Interesting problem. I'm scraping a betting site with selenium, then processing with bs4. Problem is, the way the site loads its odds information is different to how it loads the team names. For example:
London v Tokyo 2/1 4/1
Amsterdam v Helsinki 5/1 3/1
New York v California 7/1 10/1
When I pull this and iterate over it, it comes out like so:
Names = [London, Tokyo, Amsterdam, Helsinki]
Odds = [2/1, 5/1, 4/1, 3/1, 7/1, 10/1]
The odds are loading top to bottom, left to right, in varying length chunks. Which means when I try to splice the names and odds together, they won't match up.
My question is, how can I get around this? I want to eventually have the information come out so the team name is followed by its odds:
Games = [London, 2/1, Tokyo, 4/1, Amsterdam, 5/1, Helsinki, 3/1, New York, 7/1, California, 10/1]
** UPDATE ** The site is: https://www.bet365.com/#/AC/B151/C1/D50/E2/F163/ If you get a landing page then just click through. Then "Esports" on the left panel, then "All Matches" from the midpage.
Code:
from selenium import webdriver
from bs4 import BeautifulSoup
url = "https://www.bet365.com/#/AC/B151/C1/D50/E2/F163/"
driver = webdriver.Chrome()
driver.get(url)
# Then i'm navigating to the "All Matches" page
soup = BeautifulSoup(driver.page_source, 'html.parser')
teams = driver.find_elements_by_class_name("sl-CouponParticipantWithBookCloses_Name")

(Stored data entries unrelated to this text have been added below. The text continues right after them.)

(* ===== verification/SHAMapWorld.v ===== *)
(** * Maps that share memory

    A program holds several maps; their nodes live in one memory and snapshots
    share them.  The specification knows nothing of this: every map is a finite
    map from keys to data.  The calls on the memory give the results of the
    specification, so no map sees a change made through another one. *)
From S2P Require Import Prelude Outcome Bytes Serializer SHAMapNode SHAMap SHAMapTree SHAMapLoc SHAMapOps SHAMapMutate SHAMapDelete SHAMapFlush SHAMapIter SHAMapCanon.

(** ** The calls *)

Record World := mkWorld { heap : gmap loc TreeNode; maps : gmap nat SHAMap }.

Inductive Cmd :=
  | New (j : nat) (ty : SHAMapNodeType)
  | Add (i : nat) (ty : SHAMapNodeType) (it : SHAMapItem)
  | Update (i : nat) (ty : SHAMapNodeType) (it : SHAMapItem)
  | Delete (i : nat) (k : Z)
  | Lookup (i : nat) (k : Z)
  | Next (i : nat) (k : Z)
  | Items (i : nat)
  | Hash (i : nat)
  | Snapshot (i j : nat) (isMutable : bool)
  | Freeze (i : nat).

Inductive Res :=
  | RUnit
  | RBool (b : bool)
  | RItem (o : option SHAMapItem)
  | RItems (l : list SHAMapItem)
  | RHash (h : Z).

(** A call on the map [i]. *)
Definition on_map {A} (i : nat) (o : op A) (w : World) : exc A * World :=
  match maps w !! i with
  | None => (Abort "no map", w)
  | Some m =>
    let '(r, mem) := o (mkMemory (heap w) m) in
    (r, mkWorld (nodes_ mem) (<[i := this mem]> (maps w)))
  end.

Section world.
Context (sha512Half : list Z → Z).

(** A ledger is closed for changes after its hashes were computed
    ([Ledger::setImmutable]). *)
Definition freeze : op Z := h ← getHash_map sha512Half; setImmutable;; mret h.

Definition call (cmd : Cmd) : op Res :=
  match cmd with
  | Add _ ty it => b ← addGiveItem sha512Half ty it; mret (RBool b)
  | Update _ ty it => b ← updateGiveItem sha512Half ty it; mret (RBool b)
  | Delete _ k => b ← delItem sha512Half k; mret (RBool b)
  | Lookup _ k => o ← peekItem k; mret (RItem o)
  | Next _ k => '(o, _) ← upper_bound k; mret (RItem o)
  | Items _ => l ← for_each; mret (RItems l)
  | Hash _ => h ← getHash_map sha512Half; mret (RHash h)
  | Freeze _ => h ← freeze; mret (RHash h)
  | New _ _ | Snapshot _ _ _ => slift (Abort "call")
  end.

Definition cstep (cmd : Cmd) (w : World) : exc Res * World :=
  match cmd with
  | New j _ =>
    let '(h, m) := SHAMap_ctor (heap w) in (Return RUnit, mkWorld h (<[j := m]> (maps w)))
  | Snapshot i j isMutable =>
    let '(r, w) := on_map i (snapShot sha512Half isMutable) w in
    match r with
    | Return m => (Return RUnit, mkWorld (heap w) (<[j := m]> (maps w)))
    | Throw e => (Throw e, w)
    | Abort e => (Abort e, w)
    | NoFuel => (NoFuel, w)
    end
  | Add i _ _ | Update i _ _ | Delete i _ | Lookup i _ | Next i _ | Items i | Hash i | Freeze i =>
    on_map i (call cmd) w
  end.

Fixpoint crun (cmds : list Cmd) : ST World (list Res) :=
  match cmds with
  | [] => mret []
  | cmd :: cmds => r ← (cstep cmd : ST World Res); rs ← crun cmds; mret (r :: rs)
  end.

(** ** The specification *)

Record AMap := mkAMap { aty : SHAMapNodeType; items_ : gmap Z (list Z); frozen : bool; gen : Z }.

Definition key_le (a b : SHAMapItem) : Prop := key a ≤ key b.
#[local] Instance key_le_dec a b : Decision (key_le a b).
Proof. unfold key_le. apply _. Defined.

(** The items in the order of their keys. *)
Definition alist (m : gmap Z (list Z)) : list SHAMapItem :=
  merge_sort key_le ((λ kd, mkItem kd.1 kd.2) <$> map_to_list m).

Definition set_items (am : AMap) (m : gmap Z (list Z)) : AMap := mkAMap (aty am) m (frozen am) (gen am).

Definition collide (ty : SHAMapNodeType) (it : SHAMapItem) (d : list Z) : bool :=
  bool_decide (leaf_hash sha512Half ty (mkItem (key it) d) = leaf_hash sha512Half ty it) &&
  bool_decide (d ≠ peekData it).

Definition valid_itemb (it : SHAMapItem) : bool :=
  (0 <=? key it) && (key it <? 2 ^ 256) && (12 <=? length (peekData it))%nat.

Definition valid_keyb (k : Z) : bool := (0 <=? k) && (k <? 2 ^ 256).

(** One call on one map; [None] is a call outside of the contract. *)
Definition amap_step (am : AMap) (cmd : Cmd) : option (Res * AMap) :=
  match cmd with
  | Add _ ty it =>
    if bool_decide (ty = aty am) && negb (frozen am) && valid_itemb it then
      match items_ am !! key it with
      | None => Some (RBool true, set_items am (<[key it := peekData it]> (items_ am)))
      | Some _ => Some (RBool false, am)
      end
    else None
  | Update _ ty it =>
    if bool_decide (ty = aty am) && negb (frozen am) && valid_itemb it then
      match items_ am !! key it with
      | None => None
      | Some d =>
        if collide ty it d then None
        else Some (RBool true, set_items am (<[key it := peekData it]> (items_ am)))
      end
    else None
  | Delete _ k =>
    if negb (frozen am) && valid_keyb k then
      match items_ am !! k with
      | None => Some (RBool false, am)
      | Some _ => Some (RBool true, set_items am (delete k (items_ am)))
      end
    else None
  | Lookup _ k => if valid_keyb k then Some (RItem (mkItem k <$> items_ am !! k), am) else None
  | Next _ k => if valid_keyb k then Some (RItem (head (filter (λ x, k < key x) (alist (items_ am)))), am) else None
  | Items _ => Some (RItems (alist (items_ am)), am)
  | Hash _ => Some (RHash (root_hash sha512Half (aty am) (alist (items_ am))), am)
  | Freeze _ =>
    Some (RHash (root_hash sha512Half (aty am) (alist (items_ am))), mkAMap (aty am) (items_ am) true (gen am))
  | New _ _ | Snapshot _ _ _ => None
  end.

Definition astep (cmd : Cmd) (a : gmap nat AMap) : option (Res * gmap nat AMap) :=
  match cmd with
  | New j ty =>
    if bool_decide (a !! j = None) && bool_decide (ty ≠ tnINNER) then
      Some (RUnit, <[j := mkAMap ty ∅ false 1]> a)
    else None
  | Snapshot i j isMutable =>
    am ← a !! i;
    if bool_decide (a !! j = None) && (gen am + 1 <? 2 ^ 32) then
      Some (RUnit, <[j := mkAMap (aty am) (items_ am) (negb isMutable) (gen am + 1)]> a)
    else None
  | Add i _ _ | Update i _ _ | Delete i _ | Lookup i _ | Next i _ | Items i | Hash i | Freeze i =>
    am ← a !! i;
    '(r, am') ← amap_step am cmd;
    Some (r, <[i := am']> a)
  end.

Fixpoint arun (cmds : list Cmd) (a : gmap nat AMap) : option (list Res * gmap nat AMap) :=
  match cmds with
  | [] => Some ([], a)
  | cmd :: cmds =>
    '(r, a) ← astep cmd a;
    '(rs, a) ← arun cmds a;
    Some (r :: rs, a)
  end.
End world.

odds_raw = driver.find_elements_by_class_name("gl-ParticipantOddsOnly_Odds")
odds = []
teams_text = []
new_teams = []
new_odds = []
for name in teams:
teams_text.append(name.text)
Teams come in like blocks so for example: "London v Tokyo". So to get the team names separated I iterate and split them
for name in teams_text:
first, second = name.split(" v ")
new_teams.append(first)
new_teams.append(second)
Then I turn the odds that are received fractionally, and turn them into decimal:
for odd in odds_raw:
odds.append(odd.text)
for odd in odds:
first, second = odd.split("/")
new_odd = (int(first) / int(second)) + 1
new_odds.append(round(new_odd, 2))
So now I have a list of all team names, and a list of decimal odd values. This is where my problem is. The way bet365 produces it's odds for the matches are in vertical blocks of varying lengths for each game division.
So if the odds look like this:
Division 1
London v Tokyo 1 2
Amsterdam v Helsinki 3 4
Division 2
New York v California 5 6
Division 3
Sydney v Brisbane 7 8
Bali v Singapore 9 10
Berlin v Paris 11 12
Then when I pull them, the odds will come out like:
[1, 3, 2, 4, 5, 6, 7, 9, 11, 8, 10, 12]
Where the divisions are varying lengths, I'm having a hard time figuring out how to approach it.